• REQUIRED ACTION
Among the lines below, copy exactly those from the one with "with arguments that" through the one with "(** A caller's", counting both ends.

• DATA SHOWN

(** X8. When the service serves every request with a complete body, a
    call with a key over a range that is not empty returns the full
    table: the eight columns, one row per date of the range, and the date
    column is the days of the range in order. *)
Theorem fetch_served_every_day
  env fuel start_date end_date api_key key :
  serves_every_day env ->
  default_key env api_key = Some key -> key <> EmptyString ->
  ordinal end_date < MAXORDINAL ->
  datetime_le start_date end_date = true ->
  (days_in_range start_date end_date <= fuel)%nat ->
  exists df effects,
    fetch_historical_weather env fuel start_date end_date api_key
      = Some (Ok df, effects) /\
    columns df = record_keys /\
    rectangular (days_in_range start_date end_date) df /\
    getitem df "date" =
      Ok ((fun d => VDate (ordinal d))
            <$> days_from start_date (days_in_range start_date end_date)).
Proof.
  intros Hserves Hkey Hne Hmax Hle Hfuel.
  rewrite (fetch_historical_weather_with_key _ _ _ _ _ _ Hkey Hne).
  destruct (while_loop_served env key end_date fuel
              (initial_state start_date end_date) Hserves Hmax Hfuel)
    as (st' & -> & Hkeys & _ & Hdates).
  cbn [initial_state weather_data current_date length] in Hkeys, Hdates.
  rewrite drop_0 in Hkeys, Hdates.
  eexists _, _. split; [reflexivity|].
  pose proof (f_equal length Hdates) as Hlen.
  rewrite !length_fmap, days_from_length in Hlen.
  rewrite (days_in_range_step _ _ Hle) in Hlen.
  destruct (weather_data st') as [|first rows]; [discriminate|].
  destruct (DataFrame_of_records_keys first rows Hkeys) as (Hc & Hr & Hd).
  split; [exact Hc|]. split.
  - rewrite (days_in_range_step _ _ Hle). cbn [length] in Hlen.
    injection Hlen as Hlen. rewrite <- Hlen. exact Hr.
  - rewrite Hd. apply (f_equal Ok).
    rewrite (date_cells _ (ordinal <$> days_from start_date
                             (days_in_range start_date end_date))).
    + rewrite <- list_fmap_compose. reflexivity.
    + rewrite Hdates, <- list_fmap_compose. reflexivity.
Qed.

Lemma fetch_served_every_day_witness :
  exists df effects,
    fetch_historical_weather steady_env 3 (midnight 738886) (midnight 738888)
      (Some "k") = Some (Ok df, effects) /\
    columns df = record_keys /\
    rectangular 3 df /\
    getitem df "date" = Ok [VDate 738886; VDate 738887; VDate 738888].
Proof.
  apply (fetch_served_every_day
           steady_env 3 (midnight 738886) (midnight 738888) (Some "k") "k").
  - intros n params. eexists _, _, _. split; [reflexivity|].
    split; [reflexivity|]. split; [reflexivity|]. split; [reflexivity|].
    intros d. eexists. reflexivity.
  - reflexivity.
  - discriminate.
  - reflexivity.
  - reflexivity.
  - vm_compute. lia.
Defined.

(** ** fetch_current_weather *)

(** X9. [fetch_current_weather] sends at most one request, and none
    without a key. It returns exactly when a key is at hand and the
    service answers 200 with a body that parses, and then returns that
    body; every other status, 401 and 429 included, raises the plain
    exception that carries the status, with no retry. *)
Theorem fetch_current_weather_cases
  env service api_key out sent :
  fetch_current_weather env service api_key = (out, sent) ->
  (sent = [] \/
   exists key, default_key env api_key = Some key /\ key <> EmptyString /\
               sent = [Current.params_for key]) /\
  (sent = [] <->
   default_key env api_key = None \/ default_key env api_key = Some EmptyString) /\
  (forall v, out = Current.Returns v <->
     exists key r,
       default_key env api_key = Some key /\ key <> EmptyString /\
       service (Current.params_for key) = Replied r /\
       status_code r = 200 /\ json r = Ok v) /\
  (forall status, out = Current.Raises (Current.ErrorFetchingWeather status) <->
     exists key r,
       default_key env api_key = Some key /\ key <> EmptyString /\
       service (Current.params_for key) = Replied r /\
       status_code r = status /\ status <> 200).
Proof.
  unfold fetch_current_weather. cbv zeta.
  destruct (default_key env api_key) as [[|c key]|].
  - intros [= <- <-]. split; [left; reflexivity|]. split; [tauto|].
    split; intros x; (split; [discriminate | intros (k & r & [= <-] & H & _)]);
      congruence.
  - set (k := String c key).
    assert (Hk : k <> EmptyString) by discriminate.
    assert (Hsent : forall s : list Current.params,
              s = [Current.params_for k] ->
              (s = [] \/ exists key0, Some k = Some key0 /\ key0 <> EmptyString /\
                                      s = [Current.params_for key0]) /\
              (s = [] <-> Some k = None \/ Some k = Some EmptyString)).
    { intros s ->. split; [right; exists k; auto|].
      split; [discriminate | intros [H | H]; [discriminate | congruence]]. }
    destruct (service (Current.params_for k)) as [r|e] eqn:Es.
    + destruct (Z.eqb_spec (status_code r) 200) as [E200|E200].
      * destruct (json r) as [v|e] eqn:Ej; intros [= <- <-];
          (split; [apply Hsent; reflexivity|]);
          (split; [apply Hsent; reflexivity|]); split; intros x; split.
        -- intros [= <-]. exists k, r. auto.
        -- intros (k' & r' & [= <-] & _ & Hs & _ & Hj).
           rewrite Es in Hs. injection Hs as <-. congruence.
        -- discriminate.
        -- intros (k' & r' & [= <-] & _ & Hs & Hc & Hne).
           rewrite Es in Hs. injection Hs as <-. congruence.
        -- discriminate.
        -- intros (k' & r' & [= <-] & _ & Hs & _ & Hj).
           rewrite Es in Hs. injection Hs as <-. congruence.
        -- discriminate.
        -- intros (k' & r' & [= <-] & _ & Hs & Hc & Hne).
           rewrite Es in Hs. injection Hs as <-. congruence.
      * intros [= <- <-]. split; [apply Hsent; reflexivity|].
        split; [apply Hsent; reflexivity|]. split; intros x; split.
        -- discriminate.
        -- intros (k' & r' & [= <-] & _ & Hs & Hc & _).
           rewrite Es in Hs. injection Hs as <-. congruence.
        -- intros [= <-]. exists k, r. auto.
        -- intros (k' & r' & [= <-] & _ & Hs & Hc & _).
           rewrite Es in Hs. injection Hs as <-. congruence.
    + intros [= <- <-]. split; [apply Hsent; reflexivity|].
      split; [apply Hsent; reflexivity|].
      split; intros x;
        (split; [discriminate | intros (k' & r' & [= <-] & _ & Hs & _)]);
        congruence.
  - intros [= <- <-]. split; [left; reflexivity|]. split; [tauto|].
    split; intros x; (split; [discriminate | intros (k & r & [=] & _)]).
Qed.

Lemma fetch_current_weather_cases_witness :
  exists out sent,
    fetch_current_weather sample_env current_busy None = (out, sent) /\
    (sent = [] \/
     exists key, default_key sample_env None = Some key /\ key <> EmptyString /\
                 sent = [Current.params_for key]) /\
    (sent = [] <->
     default_key sample_env None = None \/
     default_key sample_env None = Some EmptyString) /\
    (forall v, out = Current.Returns v <->
       exists key r,
         default_key sample_env None = Some key /\ key <> EmptyString /\
         current_busy (Current.params_for key) = Replied r /\
         status_code r = 200 /\ json r = Ok v) /\
    (forall status, out = Current.Raises (Current.ErrorFetchingWeather status) <->
       exists key r,
         default_key sample_env None = Some key /\ key <> EmptyString /\
         current_busy (Current.params_for key) = Replied r /\
         status_code r = status /\ status <> 200).
Proof.
  eexists _, _. split; [reflexivity|].
  apply (fetch_current_weather_cases sample_env current_busy None).
  reflexivity.
Defined.

(** ** Runs of load_noaa_weather_data *)

(** The exception a traversal raises is that of one of its cells. *)
Lemma traverse_Raise_inv {A B} (f : A -> result B) l e :
  traverse f l = Raise e -> exists a, In a l /\ f a = Raise e.
Proof.
  induction l as [|x l IH]; cbn [traverse]; [discriminate|].
  destruct (f x) as [b|e'] eqn:Ex; cbn [mbind result_bind].
  - destruct (traverse f l) as [bs|e'] eqn:El; cbn [mbind result_bind];
      [discriminate|].
    intros [= <-]. destruct (IH eq_refl) as (a & Ha & Hf).
    exists a. split; [right; exact Ha | exact Hf].
  - intros [= <-]. exists x. split; [left; reflexivity | exact Ex].
Qed.
(** C8 on the concrete environment: the caller declares [lookup], no server
    lists it and the registry does not hold it, and the model requests it
    with arguments that parse.  With the declaration in the nested shape
    the merger reads its name and the tool is sent to the model, but the
    guard of the chat loop collects no name from it: the request is
    dispatched, and the call ends with the failure of an unregistered tool
    where the response was to be returned.  With the same declaration in
    the flat shape the guard fires: the response is returned after one
    model call, nothing is dispatched and the message list is untouched. *)
Theorem caller_only_guard_misses_nested_declaration :
  let backend := always_requests [request_of "lookup" "{}"] in
  let nested := demo_handle backend (always_calls []) (ChatStyle 1%positive)
                  (Some [lookup_nested]) start in
  let flat := demo_handle backend (always_calls []) (ChatStyle 1%positive)
                (Some [lookup_flat]) start in
  declared_name lookup_nested = Some "lookup"
  /\ merge_tools demo_schemas false [lookup_nested] []
     = merge_tools demo_schemas false [lookup_flat] []
  /\ merged_names (merge_tools demo_schemas false [lookup_nested] [])
     = [PStr "lookup"; PStr "add"]
  /\ in_lookup "lookup" demo_lookup = false
  /\ dict_mem "lookup" demo_schemas = false
  /\ explicit_names [lookup_nested] = Ok [PNone]
  /\ explicit_names [lookup_flat] = Ok [PStr "lookup"]
  /\ nested.1 = Raise (Exn "KeyError" "Tool 'lookup' not registered")
  /\ flat.1 = Ok (ChatCompletion
                    (Some (ChatResponse [request_of "lookup" "{}"]
                             (PStr "assistant turn"))))
  /\ length (chat_calls (trace flat.2)) = 1
  /\ contents flat.2 1%positive = contents start 1%positive
  /\ world flat.2 = world start.
Proof. vm_compute. by split_and!. Qed.

(** A caller's declaration in the nested shape takes precedence as one in
    the flat shape does: [add] is declared by the caller, advertised by a
    server and held by the registry, and the merged entry is the
    caller's. *)
Example nested_caller_declaration_wins :
  merge_tools demo_schemas true
    [[("type", PStr "function");
      ("function", PDict [("name", PStr "add");
                          ("description", PStr "caller add")])]]
    [[("name", PStr "add"); ("description", PStr "server add");
      ("parameters", object_schema)]]
  = Ok [PDict [("type", PStr "function"); ("name", PStr "add");
               ("description", PStr "caller add"); ("parameters", PNone)]].
Proof. reflexivity. Qed.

• ANSWER BOX
    with arguments that parse.  With the declaration in the nested shape
    the merger reads its name and the tool is sent to the model, but the
    guard of the chat loop collects no name from it: the request is
    dispatched, and the call ends with the failure of an unregistered tool
    where the response was to be returned.  With the same declaration in
    the flat shape the guard fires: the response is returned after one
    model call, nothing is dispatched and the message list is untouched. *)
Theorem caller_only_guard_misses_nested_declaration :
  let backend := always_requests [request_of "lookup" "{}"] in
  let nested := demo_handle backend (always_calls []) (ChatStyle 1%positive)
                  (Some [lookup_nested]) start in
  let flat := demo_handle backend (always_calls []) (ChatStyle 1%positive)
                (Some [lookup_flat]) start in
  declared_name lookup_nested = Some "lookup"
  /\ merge_tools demo_schemas false [lookup_nested] []
     = merge_tools demo_schemas false [lookup_flat] []
  /\ merged_names (merge_tools demo_schemas false [lookup_nested] [])
     = [PStr "lookup"; PStr "add"]
  /\ in_lookup "lookup" demo_lookup = false
  /\ dict_mem "lookup" demo_schemas = false
  /\ explicit_names [lookup_nested] = Ok [PNone]
  /\ explicit_names [lookup_flat] = Ok [PStr "lookup"]
  /\ nested.1 = Raise (Exn "KeyError" "Tool 'lookup' not registered")
  /\ flat.1 = Ok (ChatCompletion
                    (Some (ChatResponse [request_of "lookup" "{}"]
                             (PStr "assistant turn"))))
  /\ length (chat_calls (trace flat.2)) = 1
  /\ contents flat.2 1%positive = contents start 1%positive
  /\ world flat.2 = world start.
Proof. vm_compute. by split_and!. Qed.

(** A caller's declaration in the nested shape takes precedence as one in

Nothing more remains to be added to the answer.